The Protestants in Bulgaria are trying to raise money to endow the schools at Samakov and want help from America. They recognize that the influence of those schools is wider and more permanent than that of any other branch of work in which they are engaged, because the chief object is to train teachers for the native schools. There is a great demand for teachers, which, with the rapid development of the educational system, far exceeds the supply, and the graduates of the missionary schools at Samakov command the highest positions and do the greatest amount of good. It is not necessary that they should profess the Protestant faith. That is a matter of minor importance, and the missionaries feel that if they can thoroughly educate the people their object will be attained.

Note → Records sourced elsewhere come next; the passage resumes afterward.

(** The counted stress is a whole number of hundredths, and so is the
    stress after the phrase detector. *)
Lemma counted_stress_hundredths (lower : pystr) :
  exists z : Z,
    counted_stress (stress_count_of lower) lower == inject_Z z / 100.
Proof.
  destruct (Z_lt_le_dec 0 (stress_count_of lower)) as [P|NP].
  - pose proof (Qeq_trans _ _ _
                  (counted_stress_spec (stress_count_of lower) lower P)
                  (spec_stress_values (stress_count_of lower) P)) as E.
    destruct (stress_count_of lower =? 1)%Z;
      [|destruct (stress_count_of lower =? 2)%Z].
    + exists 65%Z. rewrite E. reflexivity.
    + exists 90%Z. rewrite E. reflexivity.
    + exists 100%Z. rewrite E. reflexivity.
  - unfold counted_stress.
    replace (0 <? stress_count_of lower)%Z with false
      by (symmetry; apply Z.ltb_ge; exact NP).
    destruct (any_in _ lower); [exists 40%Z | exists 0%Z]; reflexivity.
Qed.

Lemma heuristic_stress_hundredths (lower : pystr) :
  exists z : Z, heuristic_stress lower == inject_Z z / 100.
Proof.
  unfold heuristic_stress.
  destruct (counted_stress_hundredths lower) as [z Hz].
  destruct (high_stress_phrase_found lower); [|exists z; exact Hz].
  destruct (Q.max_spec (counted_stress (stress_count_of lower) lower) 0.7)
    as [[_ M]|[_ M]].
  - exists 70%Z. rewrite M. reflexivity.
  - exists z. rewrite M. exact Hz.
Qed.

(** Rounding leaves the heuristic stress as it is. *)
Lemma rounded_heuristic_stress (lower : pystr) :
  round2 (heuristic_stress lower) == heuristic_stress lower.
Proof.
  destruct (heuristic_stress_hundredths lower) as [z Hz].
  exact (round2_hundredths (heuristic_stress lower) z Hz).
Qed.

(** C4. For every input text, [None] and the empty string included,
    [classify] returns a classification (it is a total function: none of
    its paths raises) whose [stress_score] and [valence] both lie in the
    closed interval [0, 1]. *)
Theorem classify_scores_in_unit_interval
    (transformers : transformers_import) (self : t) (text : option pystr) :
  let c := fst (fst (classify transformers self text)) in
  (0 <= stress_score (emotion c) <= 1) /\ (0 <= valence (emotion c) <= 1).
Proof.
  rewrite classify_unfold. cbn [fst emotion _classify_heuristic stress_score valence].
  split; apply round2_unit.
  - apply heuristic_stress_unit.
  - apply counted_valence_unit.
Qed.
(* ===== verification/Claims.v ===== *)
(** * Claims

    The values of authorization claims and the two matching rules of
    [internal/service/db/claims_filter.go] (the write-path containment rule and
    the read-path visibility rule), with the claim-value validation of
    [internal/db/claims.go]. *)

From stdpp Require Import base list strings gmap sets.
From Stdlib Require Import Lia String.
From S2P Require Import Prelude.

Local Open Scope string_scope.

(** ** Dynamic values

    Go's [any] as JSON and YAML decoding produce it.  A number keeps its
    literal.  A nested [map[string]any] is the list of its pairs in iteration
    order. *)
Inductive any :=
| VNil
| VBool (b : bool)
| VNum (lit : string)
| VString (s : string)
| VStrings (l : list string)          (* []string *)
| VSlice (l : list any)               (* []any *)
| VMap (m : list (string * any)).     (* map[string]any *)

(** A non-nil [map[string]any] of claims; a map that may be nil is an
    [option claims]. *)
Abbreviation claims := (gmap string any).

Definition is_string (v : any) : bool :=
  match v with VString _ => true | _ => false end.

(** The strings among the elements of a [[]any]. *)
Definition slice_strings (l : list any) : list string :=
  omap (fun e => match e with VString s => Some s | _ => None end) l.

(** ** [internal/db/claims.go]: ValidateClaimValues *)

Definition ValidateClaimValue (v : any) : result () :=
  match v with
  | VString _ => Ok ()
  | VSlice l => guard_err (negb (forallb is_string l)) (EMsg "array element must be a string")
  | VStrings _ => Ok ()
  | _ => Err (EMsg "value must be a string or array of strings")
  end.

Definition ValidateClaimValues (c : claims) : result () :=
  for_each (fun kv => ValidateClaimValue (snd kv)) (map_to_list c).

(** ** Matching *)

(** [isValidClaimValue] *)
Definition isValidClaimValue (v : any) : bool :=
  match v with
  | VString _ => true
  | VStrings _ => true
  | VSlice l => forallb is_string l
  | _ => false
  end.

(** [toStringSet]: a [map[string]struct{}] is a [gset string]. *)
Definition toStringSet (v : any) : gset string :=
  match v with
  | VString s => {[ s ]}
  | VSlice l => list_to_set (slice_strings l)
  | VStrings l => list_to_set l
  | _ => ∅
  end.

Definition subsetOf (required have : gset string) : bool :=
  forallb (fun v => bool_decide (v ∈ have)) (elements required).

Definition overlaps (a b : gset string) : bool :=
  let '(a, b) := if (size b <? size a)%nat then (b, a) else (a, b) in
  existsb (fun v => bool_decide (v ∈ b)) (elements a).

(** One iteration of the loop of [claimsMatch]. *)
Definition claimMatches (caller : claims) (matchValues : gset string -> gset string -> bool)
    (kv : string * any) : bool :=
  let '(k, rv) := kv in
  if negb (isValidClaimValue rv) then false
  else match caller !! k with
       | None => false
       | Some cv =>
           let required := toStringSet rv in
           if (size required =? 0)%nat then true
           else matchValues required (toStringSet cv)
       end.

Definition claimsMatch (caller record : claims)
    (matchValues : gset string -> gset string -> bool) : bool :=
  forallb (claimMatches caller matchValues) (map_to_list record).

Definition claimsContain (caller record : claims) : bool := claimsMatch caller record subsetOf.
Definition claimsVisible (caller record : claims) : bool := claimsMatch caller record overlaps.
Definition claimsEqual (a b : claims) : bool := claimsContain a b && claimsContain b a.

(** ** Specifications *)

Lemma subsetOf_spec r h : subsetOf r h = true <-> r ⊆ h.
Proof.
  unfold subsetOf. rewrite forallb_true_iff. setoid_rewrite bool_decide_true_iff.
  setoid_rewrite elem_of_elements. done.
Qed.

Lemma overlaps_spec a b : overlaps a b = true <-> exists v, v ∈ a /\ v ∈ b.
Proof.
  unfold overlaps. case_match; case_match; simplify_eq;
    rewrite existsb_true_iff; setoid_rewrite bool_decide_true_iff;
    setoid_rewrite elem_of_elements; naive_solver.
Qed.

(** The key-level contract shared by both rules. *)
Definition covers (M : gset string -> gset string -> Prop) (caller record : claims) : Prop :=
  forall k rv, record !! k = Some rv ->
    isValidClaimValue rv = true /\
    exists cv, caller !! k = Some cv /\
      (toStringSet rv = ∅ \/ M (toStringSet rv) (toStringSet cv)).

Lemma claimsMatch_spec caller record m (M : gset string -> gset string -> Prop) :
  (forall r h, m r h = true <-> M r h) ->
  claimsMatch caller record m = true <-> covers M caller record.
Proof.
  intros HM. unfold claimsMatch, covers. rewrite forallb_true_iff. split.
  - intros H k rv Hk. specialize (H (k, rv)). rewrite elem_of_map_to_list in H.
    specialize (H Hk). simpl in H.
    destruct (isValidClaimValue rv); [|done]. split; [done|].
    destruct (caller !! k) as [cv|]; [|done]. exists cv. split; [done|].
    destruct (Nat.eqb_spec (size (toStringSet rv)) 0) as [E|]; simpl in H.
    + left. by apply size_empty_iff, leibniz_equiv in E.
    + right. by apply HM.
  - intros H [k rv] Hk%elem_of_map_to_list. simpl.
    destruct (H k rv Hk) as (-> & cv & -> & Hm). simpl.
    destruct (Nat.eqb_spec (size (toStringSet rv)) 0) as [E|E]; [done|].
    destruct Hm as [Hm|Hm]; [|by apply HM]. by rewrite Hm, size_empty in E.
Qed.

Lemma claimsContain_spec caller record :
  claimsContain caller record = true <-> covers (⊆) caller record.
Proof. apply claimsMatch_spec, subsetOf_spec. Qed.

(** Two value sets share an element. *)
Definition shares (a b : gset string) : Prop := exists v, v ∈ a /\ v ∈ b.

Lemma claimsVisible_spec caller record :
  claimsVisible caller record = true <-> covers shares caller record.
Proof. apply claimsMatch_spec, overlaps_spec. Qed.

Lemma contain_visible caller record : claimsContain caller record = true -> claimsVisible caller record = true.
Proof.
  rewrite claimsContain_spec, claimsVisible_spec. intros H k rv Hk.
  destruct (H k rv Hk) as (Hv & cv & Hc & Hm). split; [done|]. exists cv. split; [done|].
  destruct Hm as [|Hm]; [by left|].
  destruct (set_choose_or_empty (toStringSet rv)) as [[x Hx]|He]; [right|left].
  - exists x. set_solver.
  - by apply leibniz_equiv.
Qed.

(** The write rule is stronger than the read rule: a caller whose claims
    contain a resource's claims (and so may stamp them on it) also sees the
    resource. *)
Lemma claimsContain_visible caller record :
  claimsContain caller record = true -> claimsVisible caller record = true.
Proof. apply contain_visible. Qed.

Definition well_valued (c : claims) : Prop :=
  forall k v, c !! k = Some v -> isValidClaimValue v = true.

(** [claimsEqual] is equality of claims up to the representation of a
    value: the same keys, only string or string-array values, and for each key
    the same set of strings (so ["x"] and [["x"]] are equal). *)
Lemma claimsEqual_iff a b :
  claimsEqual a b = true <->
  well_valued a /\ well_valued b /\ dom a = dom b /\
  forall k x y, a !! k = Some x -> b !! k = Some y -> toStringSet x = toStringSet y.
Proof.
  unfold claimsEqual. rewrite andb_true_iff, !claimsContain_spec. unfold covers, well_valued.
  split.
  - intros [Hab Hba]. split; [naive_solver|]. split; [naive_solver|]. split.
    + apply set_eq. intros k. rewrite !elem_of_dom. split; intros [v Hv]; naive_solver.
    + intros k x y Hx Hy. apply set_eq. intros s.
      destruct (Hab k y Hy) as (_ & x' & Hx' & Hs1). destruct (Hba k x Hx) as (_ & y' & Hy' & Hs2).
      simplify_eq. set_solver.
  - intros (Ha & Hb & Hd & Hs). split; intros k v Hv.
    + split; [eauto|]. assert (k ∈ dom a) as [x Hx]%elem_of_dom by (rewrite Hd; by apply elem_of_dom).
      exists x. split; [done|]. right. by rewrite (Hs k x v).
    + split; [eauto|]. assert (k ∈ dom b) as [x Hx]%elem_of_dom by (rewrite <-Hd; by apply elem_of_dom).
      exists x. split; [done|]. right. by rewrite (Hs k v x).
Qed.

(** The order of callers: [b] holds every key of [a] with at least its values. *)
Definition caller_le (a b : claims) : Prop :=
  forall k x, a !! k = Some x -> exists y, b !! k = Some y /\ toStringSet x ⊆ toStringSet y.

(** Gaining claim values never takes access away: both rules are monotone
    in the caller. *)
Lemma claims_monotone a b record :
  caller_le a b ->
  (claimsVisible a record = true -> claimsVisible b record = true) /\
  (claimsContain a record = true -> claimsContain b record = true).
Proof.
  intros Hle. rewrite !claimsVisible_spec, !claimsContain_spec.
  split; intros H k rv Hk; destruct (H k rv Hk) as (Hv & cv & Hc & Hm);
    destruct (Hle k cv Hc) as (y & Hy & Hsub); (split; [done|]); exists y; (split; [done|]).
  - destruct Hm as [|(s & ? & ?)]; [by left|right; exists s; set_solver].
  - destruct Hm as [|Hm]; [by left|right; set_solver].
Qed.

(** Callers with the same keys and the same strings under each key: both rules
    see only the keys and the string sets of the caller. *)
Definition same_strings (a b : claims) : Prop := forall k, toStringSet <$> a !! k = toStringSet <$> b !! k.

#[export] Instance same_strings_equiv : Equivalence same_strings.
Proof. unfold same_strings. split; red; intros; [done|by symmetry|etrans; eauto]. Qed.

Lemma covers_same_strings M a b record : same_strings a b -> covers M a record -> covers M b record.
Proof.
  intros Hs H k rv Hk. destruct (H k rv Hk) as (Hv & cv & Hc & Hm). split; [done|].
  specialize (Hs k). rewrite Hc in Hs. destruct (b !! k) as [cv'|] eqn:E; [|done]. simplify_eq/=.
  exists cv'. by replace (toStringSet cv') with (toStringSet cv).
Qed.

#[export] Instance claimsVisible_proper : Proper (same_strings ==> eq ==> eq) claimsVisible.
Proof.
  intros a b Hs r ? <-. apply bool_eq_iff. rewrite !claimsVisible_spec.
  split; apply covers_same_strings; [done|by symmetry].
Qed.
#[export] Instance claimsContain_proper : Proper (same_strings ==> eq ==> eq) claimsContain.
Proof.
  intros a b Hs r ? <-. apply bool_eq_iff. rewrite !claimsContain_spec.
  split; apply covers_same_strings; [done|by symmetry].
Qed.

(** Validated claims are exactly the well-valued ones. *)
Lemma ValidateClaimValue_iff v : ValidateClaimValue v = Ok () <-> isValidClaimValue v = true.
Proof. destruct v; simpl; try done. by rewrite guard_err_ok, negb_false_iff. Qed.

Lemma ValidateClaimValues_iff c : ValidateClaimValues c = Ok () <-> well_valued c.
Proof.
  unfold ValidateClaimValues, well_valued. rewrite for_each_ok, Forall_forall.
  setoid_rewrite ValidateClaimValue_iff. split.
  - intros H k v Hk. apply (H (k, v)). by apply elem_of_map_to_list.
  - intros H [k v] Hk%elem_of_map_to_list. eauto.
Qed.

(** Well-valued claims cover themselves, so an entry is visible to a caller
    holding exactly its claims. *)
Lemma claimsContain_refl c : well_valued c -> claimsContain c c = true.
Proof. rewrite claimsContain_spec. intros H k v Hk. split; [eauto|]. exists v. eauto. Qed.

Lemma claimsContain_visible_witness :
  claimsVisible {[ "team" := VStrings ["eng"; "data"]; "org" := VString "acme" ]}
                {[ "team" := VSlice [VString "eng"] ]} = true.
Proof. apply claimsContain_visible. vm_compute. reflexivity. Defined.

Lemma claims_monotone_witness :
  (claimsVisible {[ "team" := VString "eng" ]} {[ "team" := VStrings ["eng"; "ops"] ]} = true ->
   claimsVisible {[ "team" := VStrings ["eng"; "data"] ]} {[ "team" := VStrings ["eng"; "ops"] ]} = true) /\
  (claimsContain {[ "team" := VString "eng" ]} {[ "team" := VStrings ["eng"; "ops"] ]} = true ->
   claimsContain {[ "team" := VStrings ["eng"; "data"] ]} {[ "team" := VStrings ["eng"; "ops"] ]} = true).
Proof.
  apply claims_monotone. intros k x Hx. destruct (decide (k = "team")) as [->|Hne].
  - exists (VStrings ["eng"; "data"]). rewrite lookup_singleton_eq in Hx. split; [reflexivity|].
    injection Hx as <-. unfold toStringSet. set_solver.
  - rewrite lookup_singleton_ne in Hx by congruence. discriminate Hx.
Defined.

The government has recently passed a law providing for compulsory education and requiring the attendance at school of all children between the ages of eight and twelve years. The schools are free to the peasants, but those who can afford to pay are taxed $4 a year for the elementary branches and a corresponding amount for the higher schools. Two-thirds of the cost of the free schools is paid by the general government, the remainder by the municipalities and village authorities. The appropriation in 1901 for education was about $1,500,000, which supported 4,589 primary schools with 7,998 teachers and 336,000 pupils, one hundred and seventy high schools with 1,477 teachers and 33,700 pupils, forty-five technical schools with 255 teachers and 4,640 pupils, and seventeen preparatory schools with 569 teachers and 13,892 pupils.

There is a university at Sofia with three faculties—law, medicine and science—forty-two professors and lecturers and four hundred and nine students. At present it is occupying a temporary building, but is doing good work and promises increased influence.